# ACTION ITEM:
Your answer should hold every line of the records below that contains the string "Hall".

Entries taken from a collection
-------------------------

(** C4, at the input the claim names. The node [consumer] has the literal
    input [{x: 1}] and lists the dependency [producer], whose prompt
    produces the object [{x: 2, y: 3}]; the root inputs are [{x: 4}]. The
    DAG passes validation and the run succeeds, but [consumer] runs first,
    before any result of [producer] is recorded: the input map passed to its
    execution is [{x: 4}], without the [y] of the dependency. The merge of
    [prepareNodeInputs] itself is the one the claim describes: applied to
    the results recorded at the end of the run it gives [{x: 4, y: 3}]. *)
Theorem executeDag_node_inputs_lack_dependency_output :
  depends_on Sample.precedence "consumer" "producer" ∧
  PromptRouter.validateDAG Sample.precedence = Return tt ∧
  DAGExecutionResult.success
    (PromptRouter.executeDag (rt := Sample.runtime)
       (Sample.producing {["producer" := VObj (<["x" := VNum 2]> {["y" := VNum 3]})]})
       Sample.precedence {["x" := VNum 4]} None 0%nat).1 = true ∧
  (λ call, (PromptRouter.inv_node call, PromptRouter.inv_inputs call)) <$>
    (PromptRouter.executeDag_traced (rt := Sample.runtime)
       (Sample.producing {["producer" := VObj (<["x" := VNum 2]> {["y" := VNum 3]})]})
       Sample.precedence {["x" := VNum 4]} None 0%nat).1.2
  = [("consumer", {["x" := VNum 4]}); ("producer", {["x" := VNum 4]})] ∧
  PromptExecutionResult.output <$>
    DAGExecutionResult.results
      (PromptRouter.executeDag (rt := Sample.runtime)
         (Sample.producing {["producer" := VObj (<["x" := VNum 2]> {["y" := VNum 3]})]})
         Sample.precedence {["x" := VNum 4]} None 0%nat).1 !! "producer"
  = Some (VObj (<["x" := VNum 2]> {["y" := VNum 3]})) ∧
  PromptRouter.prepareNodeInputs Sample.consumer {["x" := VNum 4]}
    (DAGExecutionResult.results
       (PromptRouter.executeDag (rt := Sample.runtime)
          (Sample.producing {["producer" := VObj (<["x" := VNum 2]> {["y" := VNum 3]})]})
          Sample.precedence {["x" := VNum 4]} None 0%nat).1)
  = <["x" := VNum 4]> {["y" := VNum 3]}.
Proof.
  split; [|by vm_compute].
  exists Sample.consumer. split; [by right; left|]. split; [done | by left].
Qed.

(** * The access check *)

Section checkAccess_facts.
Import PromptModule.
Context `{rt : Runtime}.

Lemma check_expiration_unfold policy m w :
  check_expiration policy m w =
  match truthy (AccessPolicy.expirationDate policy) with
  | Some expirationDate =>
    if (expirationDate <? (Date_now w).1)%Z
    then (Throw expired_error, m, (Date_now w).2)
    else (Return tt, m, (Date_now w).2)
  | None => (Return tt, m, w)
  end.
Proof.
  unfold check_expiration.
  destruct (truthy (AccessPolicy.expirationDate policy)) as [e|]; [|done].
  unfold run_bind, now. destruct (Date_now w) as [time w']. simpl.
  by destruct (e <? time)%Z.
Qed.

Lemma check_expiration_granted policy m w :
  (check_expiration policy m w).1.1 = Return tt ↔ ¬ expired_at policy w.
Proof.
  rewrite check_expiration_unfold. unfold expired_at.
  destruct (truthy (AccessPolicy.expirationDate policy)) as [e|].
  - destruct (e <? (Date_now w).1)%Z eqn:E; simpl.
    + apply Z.ltb_lt in E. split; [done|]. intros Hn. destruct Hn. eauto.
    + apply Z.ltb_ge in E. split; [|done]. intros _ (e' & [= <-] & ?). lia.
  - split; [|done]. by intros _ (e' & ? & _).
Qed.

Lemma check_expiration_outcome policy m w :
  (check_expiration policy m w).1.1 = Return tt ∨
  (check_expiration policy m w).1.1 = Throw expired_error.
Proof.
  rewrite check_expiration_unfold.
  destruct (truthy _); [destruct (_ <? _)%Z|]; auto.
Qed.

(** A [public] policy grants access whatever its expiration date, and the
    clock is not even read. *)
Lemma checkAccess_public caller m w :
  AccessPolicy.type (PromptMetadata.accessPolicy (metadata m)) = public →
  checkAccess caller m w = (Return tt, m, w).
Proof. intros Hty. unfold checkAccess, run_bind, this. by rewrite Hty. Qed.

(** The policies whose case ends in [break] reach the expiration check. *)
Lemma checkAccess_gated caller m w :
  AccessPolicy.type (PromptMetadata.accessPolicy (metadata m)) = token_gated ∨
  AccessPolicy.type (PromptMetadata.accessPolicy (metadata m)) = nft_gated →
  checkAccess caller m w = check_expiration (PromptMetadata.accessPolicy (metadata m)) m w.
Proof. intros [Hty|Hty]; unfold checkAccess, run_bind, this; by rewrite Hty. Qed.

Lemma checkAccess_custom_unfold caller m w :
  AccessPolicy.type (PromptMetadata.accessPolicy (metadata m)) = custom →
  checkAccess caller m w =
  match AccessPolicy.whitelist (PromptMetadata.accessPolicy (metadata m)) with
  | Some whitelist =>
    if decide (caller ∈ whitelist)
    then check_expiration (PromptMetadata.accessPolicy (metadata m)) m w
    else (Throw whitelist_error, m, w)
  | None => check_expiration (PromptMetadata.accessPolicy (metadata m)) m w
  end.
Proof.
  intros Hty. unfold checkAccess, run_bind, this. simpl. rewrite Hty.
  destruct (AccessPolicy.whitelist _) as [wl|]; [|done]. by case_decide.
Qed.

(** C6, as amended. Under a [custom] policy the access check grants access
    if and only if the caller is a member of the whitelist or the policy
    has no whitelist, and the policy has not expired; otherwise it denies
    with [ACCESS_DENIED]. When the whitelist is absent every caller passes
    the whitelist test. *)
Theorem checkAccess_custom caller m w :
  AccessPolicy.type (PromptMetadata.accessPolicy (metadata m)) = custom →
  (access_granted caller m w ↔
     (∀ whitelist,
        AccessPolicy.whitelist (PromptMetadata.accessPolicy (metadata m)) = Some whitelist →
        caller ∈ whitelist) ∧
     ¬ expired_at (PromptMetadata.accessPolicy (metadata m)) w) ∧
  (access_granted caller m w ∨ access_denied caller m w).
Proof.
  intros Hty. unfold access_granted, access_denied.
  rewrite checkAccess_custom_unfold by done.
  set (policy := PromptMetadata.accessPolicy (metadata m)).
  destruct (AccessPolicy.whitelist policy) as [wl|].
  - case_decide as Hin.
    + split.
      * rewrite check_expiration_granted. split.
        -- intros Hne. split; [by intros ? [= <-] | done].
        -- by intros [_ ?].
      * destruct (check_expiration_outcome policy m w) as [->| ->]; [by left|].
        right. by eexists.
    + split.
      * simpl. split; [done|]. intros [Hwl _]. destruct Hin. by apply Hwl.
      * right. by eexists.
  - split.
    + rewrite check_expiration_granted. split.
      * intros Hne. split; [done | done].
      * by intros [_ ?].
    + destruct (check_expiration_outcome policy m w) as [->| ->]; [by left|].
      right. by eexists.
Qed.

End checkAccess_facts.

(** C6 as stated fails: under a [custom] policy with no whitelist (and no
    expiration date) a caller that is on no list is granted access. *)
Lemma checkAccess_custom_without_whitelist_grants :
  AccessPolicy.whitelist (Sample.policy custom None None) = None ∧
  PromptModule.checkAccess (rt := Sample.runtime) "mallory"
    (Sample.test_module (Sample.policy custom None None)) 0%nat
  = (Return tt, Sample.test_module (Sample.policy custom None None), 0%nat).
Proof. by vm_compute. Qed.

Lemma checkAccess_custom_witness :
  (access_granted (rt := Sample.runtime) "alice"
     (Sample.test_module (Sample.policy custom (Some ["alice"; "bob"]) (Some 2000%Z))) 0%nat ↔
     (∀ whitelist, Some ["alice"; "bob"] = Some whitelist → "alice" ∈ whitelist) ∧
     ¬ expired_at (rt := Sample.runtime) (Sample.policy custom (Some ["alice"; "bob"]) (Some 2000%Z)) 0%nat) ∧
  (access_granted (rt := Sample.runtime) "alice"
     (Sample.test_module (Sample.policy custom (Some ["alice"; "bob"]) (Some 2000%Z))) 0%nat ∨
   access_denied (rt := Sample.runtime) "alice"
     (Sample.test_module (Sample.policy custom (Some ["alice"; "bob"]) (Some 2000%Z))) 0%nat).
Proof.
  apply (checkAccess_custom (rt := Sample.runtime) "alice"
           (Sample.test_module (Sample.policy custom (Some ["alice"; "bob"]) (Some 2000%Z)))
           0%nat).
  reflexivity.
Defined.

(** C5, at an input where the code departs from it. A [public] policy whose
    expiration date (500) lies before the current time (1000) still grants
    access: the case [public] of [checkAccess] returns before the expiration
    check, which only the cases that end in [break] reach. The same policy
    with type [token_gated] is denied, and [execute] under the expired public
    policy succeeds. *)
Theorem checkAccess_public_expired_is_granted :
  (500 < (Date_now (Runtime := Sample.runtime) 0%nat).1)%Z ∧
  PromptModule.checkAccess (rt := Sample.runtime) "anyone"
    (Sample.test_module (Sample.policy public None (Some 500%Z))) 0%nat
  = (Return tt, Sample.test_module (Sample.policy public None (Some 500%Z)), 0%nat) ∧
  (PromptModule.checkAccess (rt := Sample.runtime) "anyone"
    (Sample.test_module (Sample.policy token_gated None (Some 500%Z))) 0%nat).1.1
  = Throw (PromptHubMCPError ACCESS_DENIED "Access to this prompt has expired" VUndefined) ∧
  (∃ response m' w',
     PromptModule.execute (ext := Sample.externals) (rt := Sample.runtime)
       {["text" := VStr "Hello world"]} (Sample.context "anyone" 1000 "request-1")
       (Sample.test_module (Sample.policy public None (Some 500%Z))) 0%nat
     = (Return response, m', w') ∧
     ModuleResponse.success response = true).
Proof.
  split; [by vm_compute|]. split; [by vm_compute|]. split; [by vm_compute|].
  eexists _, _, _. split; [by vm_compute | done].
Qed.

(** * The pipeline [execute] *)

Section execute_facts.
Import PromptModule.
Context `{ext : Externals} `{rt : Runtime}.

Lemma checkAccess_state caller m w : (checkAccess caller m w).1.2 = m.
Proof.
  unfold checkAccess, run_bind, this. simpl.
  destruct (AccessPolicy.type _); simpl; try done;
    try (rewrite check_expiration_unfold; by repeat case_match).
  - by case_decide.
  - destruct (AccessPolicy.whitelist _); [case_decide|]; simpl; try done;
      rewrite check_expiration_unfold; by repeat case_match.
Qed.

Lemma execute_catch_unfold startTime executionId e m w :
  execute_catch startTime executionId e m w =
  (Return (failure_response m executionId startTime ((Date_now w).1 - startTime) (error_info e)),
   m, (Date_now w).2).
Proof.
  unfold execute_catch, run_bind, now, this, run_ret.
  destruct (Date_now w) as [endTime w']. by destruct e.
Qed.

Lemma execute_unfold input context m w :
  execute input context m w =
  match execute_try input context (Date_now w).1 (uuidv4 (Date_now w).2).1 m
          (uuidv4 (Date_now w).2).2 with
  | (Return response, m', w') => (Return response, m', w')
  | (Throw e, m', w') =>
    (Return (failure_response m' (uuidv4 (Date_now w).2).1 (Date_now w).1
               ((Date_now w').1 - (Date_now w).1) (error_info e)),
     m', (Date_now w').2)
  end.
Proof.
  unfold execute, run_bind, now, fresh_uuid, run_try.
  destruct (Date_now w) as [startTime w1]. simpl.
  destruct (uuidv4 w1) as [executionId w2]. simpl.
  destruct (execute_try _ _ _ _ m w2) as [[[response|e] m'] w']; [done|].
  apply execute_catch_unfold.
Qed.

(** A context the schema refuses stops the [try] block at its first
    statement. *)
Lemma execute_try_malformed input context startTime executionId m w issues :
  ExecutionContextSchema_safeParse context = ParseFailure issues →
  execute_try input context startTime executionId m w =
  (Throw (PromptHubMCPError VALIDATION_ERROR "Invalid execution context" (issues_value issues)),
   m, w).
Proof. intros Hparse. unfold execute_try. by rewrite Hparse. Qed.

Lemma has_bigint_VObj_false (o : gmap string Value) :
  (∀ k v, o !! k = Some v → has_bigint v = false) → has_bigint (VObj o) = false.
Proof.
  simpl. revert o.
  apply (map_fold_weak_ind
           (λ r (o : gmap string Value),
              (∀ k v, o !! k = Some v → has_bigint v = false) → r = false)).
  - done.
  - intros k v o r Hk IH Hall.
    rewrite (Hall k v) by apply lookup_insert_eq. simpl.
    apply IH. intros k' v' Hk'. apply (Hall k').
    rewrite lookup_insert_ne; [done|]. intros ->. by rewrite Hk in Hk'.
Qed.

Lemma JSON_stringify_bigint v :
  has_bigint v = true → JSON_stringify v = Throw bigint_error.
Proof. intros Hv. unfold JSON_stringify. rewrite Hv. by destruct v. Qed.

Lemma JSON_stringify_no_bigint v :
  has_bigint v = false → ∃ text, JSON_stringify v = Return text.
Proof. intros Hv. unfold JSON_stringify. rewrite Hv. destruct v; eauto. Qed.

-------------------------

# THE COMPLETED TASK:
  - intros k v o r Hk IH Hall.
    rewrite (Hall k v) by apply lookup_insert_eq. simpl.
    apply IH. intros k' v' Hk'. apply (Hall k').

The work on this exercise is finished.